Reduced risk of death with warfarin – results of an observational nationwide study of 20 442 patients with atrial fibrillation and ischaemic stroke


  • Conflict of interest: A.T. has received a research grant from AstraZeneca R&D. K.M.H. is employed at the AstraZeneca R&D. M.E. and S.Å. have no conflict of interest in relation to this study.
  • Funding: Riks-Stroke is funded by the National Board of Health and Welfare, and the Swedish Association of Local Authorities and Regions. S.Å. has received a research scholarship from the National Association for Stroke Patients in Sweden (Stroke-Riks Förbundet).



Warfarin is demonstrated to be superior in efficacy over antiplatelet agents for the prevention of stroke, but the relationship between warfarin and mortality is less clear. Our aim was to investigate this relationship in a large cohort of unselected patients with atrial fibrillation and ischaemic stroke.


This observational study was based on patients who were discharged alive and registered in the Swedish Stroke Register in 2001 through 2005. Vital status was retrieved by linkage to the Swedish Cause of Death Register. We calculated a propensity score for the likelihood of warfarin prescription at discharge from hospital. The risk of death and 95% confidence intervals were estimated in Cox regression models.

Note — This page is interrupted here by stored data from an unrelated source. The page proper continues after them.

Lemma handle_sequenced_packet ts x rest s om a o nq : xm_valid x →
  session_get_order (ou_name s) (token_id (xm_token x)) om = Ok (Some a) →
  om_heap om !! a = Some o → o_kind o = NASDAQOrder nq → allowed (xm_event a ts x) om →
  handle_packet ts (mkPacket (encode_packet (xm_packet x) ++ rest) (2 + length (xm_packet x))) s om
  = om' ← xm_step a ts x nq o om; Ok (bump s, om').
Proof.
  intros Hx Hg Ha Hk Hal. unfold handle_packet. cbn [pk_buf pk_len].
  rewrite <- length_encode.
  assert ((encode_packet (xm_packet x) ++ rest) !! 2%nat = Some 83) as ->.
  { unfold encode_packet. rewrite <- app_assoc, lookup_app_r by (rewrite length_be_bytes; lia).
    by rewrite length_be_bytes. }
  cbn [default]. by apply sequenced_is_step.
Qed.

Lemma handle_conversation ts xs s om : invariant om → conversation ts (ou_name s) om xs →
  in_u 64 (ou_last_seqnum_received s) →
  ∃ s' om', handle_packets ts (packets_of (map xm_packet xs) []) s om = Ok (s', om')
    /\ heard ts (ou_name s) om xs om' /\ invariant om' /\ rtc book_moves (views om) (views om')
    /\ s' = s <| ou_last_seqnum_received :=
              u64 (ou_last_seqnum_received s + Z.of_nat (length xs)) |>.
Proof.
  revert s om. induction xs as [|x xs IH]; intros s om Hi Hc Hseq.
  - exists s, om. split_and!; try done; [by constructor|]. cbn [length].
    rewrite Z.add_0_r, (wrap_small 64) by done. by destruct s.
  - destruct Hc as (a & o & nq & Hx & Hg & Ha & Hk & Hal & Hc).
    destruct (xm_step_sound a ts x nq o om Hi Ha Hal) as (om1 & Hs & Hi1 & Hm).
    destruct (IH (bump s) om1 Hi1 (Hc om1 Hs)) as (s' & om' & Hp & Hh & Hi2 & Hr & ->); [by apply wrap_range|].
    eexists _, om'. split; [|split; [by eapply heard_message|split; [done|split; [by etransitivity|]]]].
    + unfold handle_packets in *. cbn [map packets_of foldM fst snd].
      change (encode_stream (xm_packet x :: map xm_packet xs))
        with (encode_packet (xm_packet x) ++ encode_stream (map xm_packet xs)).
      rewrite <- app_assoc, (handle_sequenced_packet ts x _ s om a o nq) by done.
      rewrite Hs. cbn [mbind res_bind fst snd]. rewrite Hp. reflexivity.
    + unfold bump. cbn. rewrite wrap_add_l.
      by replace (ou_last_seqnum_received s + Z.of_nat (Datatypes.S (length xs)))
        with (ou_last_seqnum_received s + 1 + Z.of_nat (length xs)) by lia.
Qed.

Out of the 20 442 patients with atrial fibrillation and ischaemic stroke (mean age = 79·5 years), 31% (n = 6399) were prescribed warfarin. After adjustment for the propensity score, warfarin was associated with a reduced risk of death (0·67; 95% confidence interval, 0·63–0·71). The crude rate (per 100 person-years) of fatal non-haemorrhagic stroke was lower in patients who received warfarin (1·60; 95% confidence interval, 1·34–1·89) compared to those who received antiplatelet (6·83; 95% confidence interval, 6·42–7·25). The rates (per 100 person-years) of fatal haemorrhagic stroke were 0·21 (95% confidence interval, 0·12–0·32) and 0·43 (95% confidence interval, 0·34–0·55) in patients prescribed warfarin and antiplatelet therapy, respectively.


In addition to its established benefit for stroke prevention, warfarin therapy in patients with atrial fibrillation and ischaemic stroke was associated with a reduced risk of death, without an increased risk of fatal haemorrhagic stroke.